-- Instructions for the task --
Transcribe exactly each line of the entries, from the opening line to the line with "[length - 1]", with both of those lines included.

(Dataset entries)
(* ================================================================== *)
(** ** Node's [path.dirname], POSIX flavour *)
(* ================================================================== *)

(** The backward loop of [dirname], over the characters at the indices
    [length - 1] down to [1], given last first.  Separators at the end
    are passed over, then the characters of the last name; the loop
    stops at the separator before that name and yields its index. *)
Fixpoint dirname_scan (matchedSlash : bool) (r : jsstring) : option nat :=
  match r with
  | [] => None
  | c :: r' =>
      if N.eqb c (ch "/") then
        if matchedSlash then dirname_scan true r' else Some (S (length r'))
      else dirname_scan false r'
  end.

(** [path.dirname(p)] *)
Definition dirname (path : jsstring) : jsstring :=
  match path with
  | [] => Path.dot
  | c0 :: rest =>
      let hasRoot := N.eqb c0 (ch "/") in
      match dirname_scan true (rev rest) with
      | None => if hasRoot then Path.slash else Path.dot
      | Some end_ =>
          if hasRoot && Nat.eqb end_ 1 then str "//" else firstn end_ path
      end
  end.

(* ================================================================== *)
(** ** The environment of [read], [edit], [write] and [list] *)
(* ================================================================== *)

(** [fs.Stats], as far as the operations look at it; [mtime] is a
    [Date], held as its time value. *)
Record Stats : Type := mkStats {
  stats_isFile : bool;
  stats_isDirectory : bool;
  stats_size : Z;
  stats_mtime : Z
}.

(** [fs.Dirent], as [readdir] with [withFileTypes] returns it. *)
Record Dirent : Type := mkDirent { dirent_name : jsstring; dirent_isDirectory : bool }.

(** What the operations take from their environment: the calls made to
    [fs/promises], over a state [World] of the file system that only
    [mkdir] and [writeFile] change, and three facts of the runtime.
    Each call ends normally or throws; a call that changes the state
    returns the new state in both cases.
    - [api_cwd]: [process.cwd()];
    - [api_stat w p]: [await fs.stat(p)];
    - [api_readFile w p]: [await fs.readFile(p, 'utf-8')];
    - [api_readdir w p]: [await fs.readdir(p, { withFileTypes: true })];
    - [api_mkdir w p]: [await fs.mkdir(p, { recursive: true })];
    - [api_writeFile w p text]: [await fs.writeFile(p, text, 'utf-8')];
    - [api_localeCompare a b]: [a.localeCompare(b)], which depends on the
      locale of the host;
    - [api_settles_first errors]: of the rejections [errors] of promises
      awaited together by [Promise.all], the one that settles first. *)
Record FsApi (World : Type) : Type := mkFsApi {
  api_cwd : jsstring;
  api_stat : World -> jsstring -> completion Stats;
  api_readFile : World -> jsstring -> completion jsstring;
  api_readdir : World -> jsstring -> completion (list Dirent);
  api_mkdir : World -> jsstring -> World * completion unit;
  api_writeFile : World -> jsstring -> jsstring -> World * completion unit;
  api_localeCompare : jsstring -> jsstring -> Z;
  api_settles_first : list JsError -> JsError
}.

(* ================================================================== *)
(** ** read.ts: [isPathSafe] and [read] *)
(* ================================================================== *)

Definition isPathSafe (cwd workspace resolvedPath : jsstring) : bool :=
  let normalizedWorkspace := Path.resolve cwd [workspace] in
  let normalizedPath := Path.resolve cwd [resolvedPath] in
  startsWith normalizedPath (normalizedWorkspace ++ [path_sep])
  || str_eqb normalizedPath normalizedWorkspace.

Definition msg_outside_workspace (relativePath : jsstring) : jsstring :=
  str "Path traversal detected: " ++ relativePath ++ str " is outside workspace".

(** The body of the outer [try] of [read]. *)
Definition read_body {World} (api : FsApi World) (w : World)
  (workspace relativePath : jsstring) : completion (OperationResult jsstring) :=
  if Path.isAbsolute relativePath
  then Normal (Failure (msg_outside_workspace relativePath))
  else
    let fullPath := Path.join_paths [workspace; relativePath] in
    if negb (isPathSafe (api_cwd api) workspace fullPath)
    then Normal (Failure (msg_outside_workspace relativePath))
    else
      match api_stat api w fullPath with
      | Throw _ => Normal (Failure (str "File not found: " ++ relativePath))
      | Normal stats =>
          if negb (stats_isFile stats)
          then Normal (Failure (str "Path is not a file: " ++ relativePath))
          else
            match api_readFile api w fullPath with
            | Throw e => Throw e
            | Normal content => Normal (Success content)
            end
      end.

(** [read(workspace)(relativePath)] *)
Definition read {World} (api : FsApi World) (w : World)
  (workspace relativePath : jsstring) : completion (OperationResult jsstring) :=
  try_catch (read_body api w workspace relativePath)
            (fun err => Normal (Failure (message err))).

(* ================================================================== *)
(** ** edit.ts: [edit] *)
(* ================================================================== *)

(** [EditOptions] *)
Record EditOptions : Type := mkEditOptions { replaceAll : option bool }.

(** [options?.replaceAll] as a condition. *)
Definition wants_replaceAll (options : option EditOptions) : bool :=
  match options with Some o => is_true (replaceAll o) | None => false end.

Definition msg_multiple_occurrences : jsstring :=
  str "Multiple occurrences found. Use replaceAll option to replace all occurrences.".
(** * PythoNinja: the function-banner checker of [src/extension.ts]

    A shallow embedding of the line-oriented core of the extension
    ([findFunctionStartLine], [findEndOfFunction], [hasValidFormat], the
    scanning loop of [updateDiagnostics] and the insertions of
    [provideCodeActions]) together with the properties stated about it.

    JavaScript strings are sequences of UTF-16 code units; a document is
    the list of its lines; [document.lineAt] raises outside
    [0, lineCount), which is modelled in the [option] monad. *)

From Stdlib Require Import String Ascii List ZArith NArith Bool Lia Sorted.
Import ListNotations.

(** ** JavaScript strings *)

Module JS.

(** A string is its sequence of UTF-16 code units. *)
Definition jsString := list N.

(** The code units of an ASCII literal of the source. *)
Definition str (s : string) : jsString :=
  map N_of_ascii (list_ascii_of_string s).
Arguments str s%_string.

(** [===] on strings. *)
Fixpoint strEq (a b : jsString) : bool :=
  match a, b with
  | [], [] => true
  | x :: a', y :: b' => N.eqb x y && strEq a' b'
  | _, _ => false
  end.

(** [String.prototype.startsWith]. *)
Fixpoint startsWith (s prefix : jsString) {struct prefix} : bool :=
  match prefix, s with
  | [], _ => true
  | p :: prefix', c :: s' => N.eqb c p && startsWith s' prefix'
  | _ :: _, [] => false
  end.
Lemma answer_null_response_witness :
  let answered :=
    respond Model_prototype
      (sent (exec (fetch Model_prototype VUndefined) titled))
      "success" [VNull] in
  typeof (get_prop (VObj (fetch_options VUndefined)) "success") = "function"
  ∧ parse Model_prototype VNull (VObj (fetch_options VUndefined)) = VNull
  ∧ (result answered titled = Returned
     ∧ store (exec answered titled) = store titled
     ∧ _previousAttributes (exec answered titled)
       = _previousAttributes titled
     ∧ own (exec answered titled) = own titled
     ∧ ∀ channel,
         published channel (exec answered titled) = published channel titled).
Proof.
  cbn zeta. split; [reflexivity|]. split; [reflexivity|].
  apply (answer_null_response Model_prototype); reflexivity.
Defined.

Lemma answer_without_callback_witness :
  let opts := VObj {[ "success" := VNum 5 ]} in
  let resp := VObj {[ "title" := VStr "b" ]} in
  let answered :=
    respond Model_prototype (sent (exec (fetch Model_prototype opts) titled))
      "success" [resp] in
  callable (get_prop (VObj (fetch_options opts)) "success") = false
  ∧ (result answered titled = TypeError
     ∧ exec answered titled
       = with_log (λ es, es ++ [EvParse resp (VObj (fetch_options opts))])
           titled).
Proof.
  cbn zeta. split; [reflexivity|].
  apply (answer_without_callback Model_prototype). reflexivity.
Defined.

Lemma last_answer_wins_witness :
  let resp1 := VObj {[ "data" := VObj {[ "title" := VStr "first" ]} ]} in
  let resp2 := VObj {[ "data" := VObj {[ "title" := VStr "second";
                                           "views" := VNum 9 ]} ]} in
  let A1 : obj := {[ "title" := VStr "first" ]} in
  let A2 : obj := {[ "title" := VStr "second"; "views" := VNum 9 ]} in
  let me1 := exec (fetch Article VUndefined) article in
  let me2 := exec (fetch Article VUndefined) me1 in
  wf me2
  ∧ plain A1 = true
  ∧ plain A2 = true
  ∧ typeof (get_prop (VObj (fetch_options VUndefined)) "success") = "function"
  ∧ typeof (get_prop (VObj (fetch_options VUndefined)) "success") = "function"
  ∧ parse Article resp1 (VObj (fetch_options VUndefined)) = VObj A1
  ∧ parse Article resp2 (VObj (fetch_options VUndefined)) = VObj A2
  ∧ truthy (get_prop VUndefined "unset") = false
  ∧ truthy (get_prop VUndefined "unset") = false
  ∧ current (exec (respond Article (sent me1) "success" [resp1])
               (exec (respond Article (sent me2) "success" [resp2]) me2))
    = A1 ∪ (A2 ∪ current me2).
Proof.
  cbn zeta. split; [unfold wf; vm_compute; lia|].
  do 8 (split; [reflexivity|]).
  apply (last_answer_wins Article);
    [unfold wf; vm_compute; lia|reflexivity..].
Defined.

Lemma toJSON_is_detached_witness :
  let json := result toJSON titled in
  let me' := exec toJSON titled in
  wf titled
  ∧ (deref json me' = current titled
     ∧ current me' = current titled
     ∧ log me' = log titled
     ∧ (∀ f key, get key (exec (update json f) me') = get key titled)
     ∧ (∀ key val opts,
          deref json (exec (set Model_prototype key val opts) me')
          = current titled)).
Proof.
  cbn zeta. split; [unfold wf; vm_compute; lia|].
  apply (toJSON_is_detached Model_prototype). unfold wf; vm_compute; lia.
Defined.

-- Exercise result --
(* ================================================================== *)
(** ** Node's [path.dirname], POSIX flavour *)
(* ================================================================== *)

(** The backward loop of [dirname], over the characters at the indices
    [length - 1] down to [1], given last first.  Separators at the end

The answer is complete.